Reputation: 51
I have 3 columns
a 03 w
a 10 x
a 01 y
b 20 w
b 01 x
c 02 w
c 10 y
c 12 z
Expected output is
a 10 x
b 20 w
c 12 z
i.e. i need to sort column 2 but without changing the order of column 1 then grep the line with max value in the list based on 2nd column
Upvotes: 4
Views: 134
Reputation: 92854
Two approaches (choose one you like):
1) sort + uniq "trick":
sort -k1,1 -k2,2rn file | uniq -w1
-k1,1
- sort lines by the 1st field on 1st phase
-k2,2rn
- sort lines by the 2nd field numerically in reversed order
uniq -w1
- output unique lines comparing no more than 1
character in lines (can be adjustable -w<number>
)
The output:
a 10 x
b 20 w
c 12 z
2) Simply with GNU datamash tool:
datamash -Wsf -g1 max 2 <file | cut -f1-3
The output:
a 10 x
b 20 w
c 12 z
Upvotes: 4
Reputation: 133600
try following too once.
awk '
{
b[$1]=a[$1]>$2?(b[$1]?b[$1]:$0):$0;
a[$1]=a[$1]>$2?a[$1]:$2;
}
END{
for(i in a){
print b[i]
}
}
' Input_file
Explanation:
awk '
{ ##Starting block here.
b[$1]=a[$1]>$2?(b[$1]?b[$1]:$0):$0;##creating an array named b whose index is $1, then checking if array a with index $1 value is greater than $2 or not, if yes then assign b[$1] to b[$1] else change it to current line. This is to make sure always we should get the line whose $2 value is greater than its previous value with respect to $1.

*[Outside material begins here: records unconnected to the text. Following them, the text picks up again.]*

(** X8: [init] returns 0 or [-ENODATA] and nothing else, never the code of
    the load; it returns 0 exactly when the handle it stores, which is the
    one the engine returned, is not null; and neither depends on the handle
    the session held before. *)
Theorem init_code_tells_handle s w :
  let r := init s w in
  ((retcode r = 0 /\ aiq_ (object_after r) <> nullptr) \/
   (retcode r = - ENODATA /\ aiq_ (object_after r) = nullptr)) /\
  aiq_ (object_after r) =
    fst (ia_aiq_init (primary_view w) null_view null_view 1920 1080 4
           nullptr nullptr (engine w)) /\
  forall s', init s' w = r.
Proof.
  cbv zeta.
  destruct (init_spec s w) as (Hinit & _). cbv zeta in Hinit.
  unfold primary_view, retcode, object_after. rewrite Hinit.
  cbn [fst snd aiq_].
  split; [| split; reflexivity].
  unfold object_after.
  destruct (Z.eqb_spec
              (fst (ia_aiq_init
                      (AIQBinaryData_data
                         (snd (fst (load AIQBinaryData_new aiqb_path w))))
                      null_view null_view
                      1920 1080 4 nullptr nullptr (engine w)))
              nullptr) as [Hnull | Hhandle]; auto.
Qed.
(** * ghidra_mcp_server: the tool registry, the dispatcher and the four handlers

    A shallow embedding of [src/ghidra_mcp_server.py].

    - Python [str] values are [string]s; one [ascii] stands for one character
      with a code point below 256.
    - The handlers talk to the outside world through [pathlib] and
      [subprocess].  Those libraries are not part of the repository: they are
      the fields of a [Host] record, each effectful one a transition on an
      arbitrary world type [W].  Every attempt to start an external command is
      logged in the [spawned] component of the state.
    - A Python exception is a value of [exn]; a computation either returns or
      raises ([outcome]).  Only subclasses of [Exception] are modelled, which
      is what [except Exception] in [call_tool] ranges over.
    - Where a [try] block appends to the local list [results] between calls
      that can raise, the list is threaded as a store ([Block]), so that the
      [except] clause sees what was appended before the failure.
    - The message of an unbound local follows the wording of CPython 3.11
      and later.  The message of the [TypeError] that [Path(...)] raises
      differs between the versions of [pathlib]; it is a field of the
      host. *)

From Stdlib Require Import ZArith NArith String Ascii List Lia.
From stdpp Require Import gmap strings list pretty.

Open Scope string_scope.
Open Scope list_scope.

(** ** Python string primitives used by the handlers *)

Module Py.

(** The newline character, written ['\n'] in the source. *)
Definition nl : string := String "010"%char "".

(** [str.isspace] on the characters below 256. *)
Definition is_space (c : ascii) : bool :=
  let n := nat_of_ascii c in
  ((9 <=? n)%nat && (n <=? 13)%nat) || ((28 <=? n)%nat && (n <=? 32)%nat)
  || (n =? 133)%nat || (n =? 160)%nat.

Fixpoint lstrip (s : string) : string :=
  match s with
  | String c s' => if is_space c then lstrip s' else s
  | EmptyString => EmptyString
  end.

Fixpoint rstrip (s : string) : string :=
  match s with
  | EmptyString => EmptyString
  | String c s' =>
      match rstrip s' with
      | EmptyString => if is_space c then EmptyString else String c EmptyString
      | r => String c r
      end
  end.

(** [s.strip()] *)
Definition strip (s : string) : string := rstrip (lstrip s).

(** [s.split('\n')]: never empty, [''.split('\n') == ['']]. *)
Fixpoint split_nl (s : string) : list string :=
  match s with
  | EmptyString => [EmptyString]
  | String c s' =>
      if Ascii.eqb c "010"%char then EmptyString :: split_nl s'
      else match split_nl s' with
           | h :: t => String c h :: t
           | [] => [String c EmptyString]
           end
  end.

(** ['\n'.join(l)] *)
Definition join_nl (l : list string) : string := String.concat nl l.

(** [needle in hay] on strings. *)
Fixpoint contains (needle hay : string) : bool :=
  String.prefix needle hay
  || match hay with
     | EmptyString => false
     | String _ hay' => contains needle hay'
     end.

(** [s[-3:]] *)
Definition last3 (s : string) : string :=
  String.substring (String.length s - 3) 3 s.

(** [str(n)] for an [int]. *)
Definition str_int (z : Z) : string := pretty z.

(** [f"{n:,}"]: decimal digits in groups of three. *)
Fixpoint group3 (k : nat) (rev_digits : string) : string :=
  match rev_digits with
  | EmptyString => EmptyString
  | String c s' =>
      if (k =? 3)%nat then String "," (String c (group3 1 s'))
      else String c (group3 (S k) s')
  end.

Definition format_thousands (n : N) : string :=
  String.rev (group3 0 (String.rev (pretty n))).

(** Nearest integer to [num / den], ties to the even one. *)
Definition round_half_even (num den : N) : N :=
  let q := (num / den)%N in
  let r := (num mod den)%N in
  if (2 * r <? den)%N then q
  else if (den <? 2 * r)%N then (q + 1)%N
  else if N.even q then q else (q + 1)%N.

(** The double nearest to the integer [n] (an integer again): 53 bits of
    mantissa, ties to even.  A file size is far below the largest double. *)
Definition to_double (n : N) : N :=
  if (N.log2 n <? 53)%N then n
  else let k := (N.log2 n - 52)%N in
       (round_half_even n (2 ^ k) * 2 ^ k)%N.

Definition two_digits (n : N) : string :=
  if (n <? 10)%N then "0" +:+ pretty n else pretty n.

(** [f"{n / 1024:.2f}"]: true division is correctly rounded, and dividing
    a double by 1024 is exact; the format rounds the exact value of the
    double to two decimals, ties to even. *)
Definition format_kb (n : N) : string :=
  let h := round_half_even (to_double n * 100) 1024 in
  pretty (h / 100)%N +:+ "." +:+ two_digits (h mod 100)%N.

Fixpoint oct_digits (fuel : nat) (n : N) (acc : string) : string :=
  match fuel with
  | O => acc
  | S fuel' =>
      let acc' := pretty (n mod 8)%N +:+ acc in
      if (n <? 8)%N then acc' else oct_digits fuel' (n / 8)%N acc'
  end.

(** [oct(n)] for [n >= 0]. *)
Definition oct (n : N) : string :=
  "0o" +:+ oct_digits (S (N.to_nat (N.log2 n))) n "".

End Py.

(** ** The lines a tool prints *)

(** The output of a tool that prints the lines [ls], each one ended by a
    newline. *)
Fixpoint unlines (ls : list string) : string :=
  match ls with
  | [] => EmptyString
  | l :: ls' => l +:+ Py.nl +:+ unlines ls'
  end.

Fixpoint no_newline (l : string) : bool :=
  match l with
  | EmptyString => true
  | String c l' => negb (Ascii.eqb c "010"%char) && no_newline l'
  end.

Definition starts_with_nonspace (l : string) : bool :=
  match l with
  | EmptyString => false
  | String c _ => negb (Py.is_space c)
  end.

Fixpoint ends_with_nonspace (l : string) : bool :=
  match l with
  | EmptyString => false
  | String c EmptyString => negb (Py.is_space c)
  | String _ l' => ends_with_nonspace l'
  end.

(** ** Exceptions and values *)

(** The exception classes the program can meet.  [CalledProcessError],
    [FileNotFoundError] and [OtherException] come out of [pathlib] and
    [subprocess] and carry the text [str(e)] gives for them. *)
Inductive exn :=
  | KeyError (key : string)
  | TypeError (msg : string)
  | UnboundLocalError (var : string)
  | CalledProcessError (detail : string)
  | FileNotFoundError (detail : string)
  | OtherException (detail : string).

(** [str(e)].  A [KeyError] prints the [repr] of its key; the only key this
    program looks up with [arguments[...]] is the literal ['file_path']. *)
Definition str_exn (e : exn) : string :=
  match e with
  | KeyError key => "'" +:+ key +:+ "'"
  | TypeError msg => msg
  | UnboundLocalError var =>
      "cannot access local variable '" +:+ var
      +:+ "' where it is not associated with a value"
  | CalledProcessError detail => detail
  | FileNotFoundError detail => detail
  | OtherException detail => detail
  end.

Definition is_CalledProcessError (e : exn) : bool :=
  match e with CalledProcessError _ => true | _ => false end.

Definition is_FileNotFoundError (e : exn) : bool :=
  match e with FileNotFoundError _ => true | _ => false end.

(** [except Exception]: every modelled class derives from [Exception]. *)
Definition is_Exception (e : exn) : bool := true.

(** The values an argument mapping decoded from JSON can hold.  The program
    observes a value only through [Path(v)] and [str(v)], so numbers with a
    fraction, lists and nested mappings are kept as their type name and
    their [str] text. *)
Inductive value :=
  | VStr (s : string)
  | VInt (n : Z)
  | VBool (b : bool)
  | VNone
  | VOther (type_name : string) (str_text : string).

Definition type_name_of (v : value) : string :=
  match v with
  | VStr _ => "str"
  | VInt _ => "int"
  | VBool _ => "bool"
  | VNone => "NoneType"
  | VOther t _ => t
  end.

(** [str(v)] *)
Definition str_value (v : value) : string :=
  match v with
  | VStr s => s
  | VInt n => Py.str_int n
  | VBool true => "True"
  | VBool false => "False"
  | VNone => "None"
  | VOther _ t => t
  end.

Inductive outcome (A : Type) :=
  | Returned (a : A)
  | Raised (e : exn).
Arguments Returned {A} a.
Arguments Raised {A} e.

(** ** The host: pathlib and subprocess *)

Record stat_result := { st_size : N; st_mode : N }.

a[$1]=a[$1]>$2?a[$1]:$2; ##creating an array named a whose index is $1 and checking if value of a[$1] is greater than $2 is yes then keep a[$1] value as it is else change its value to current line value.
}
END{ ##Starting END block of awk here.
for(i in a){ ##Starting a for loop to traverse inside array a elements.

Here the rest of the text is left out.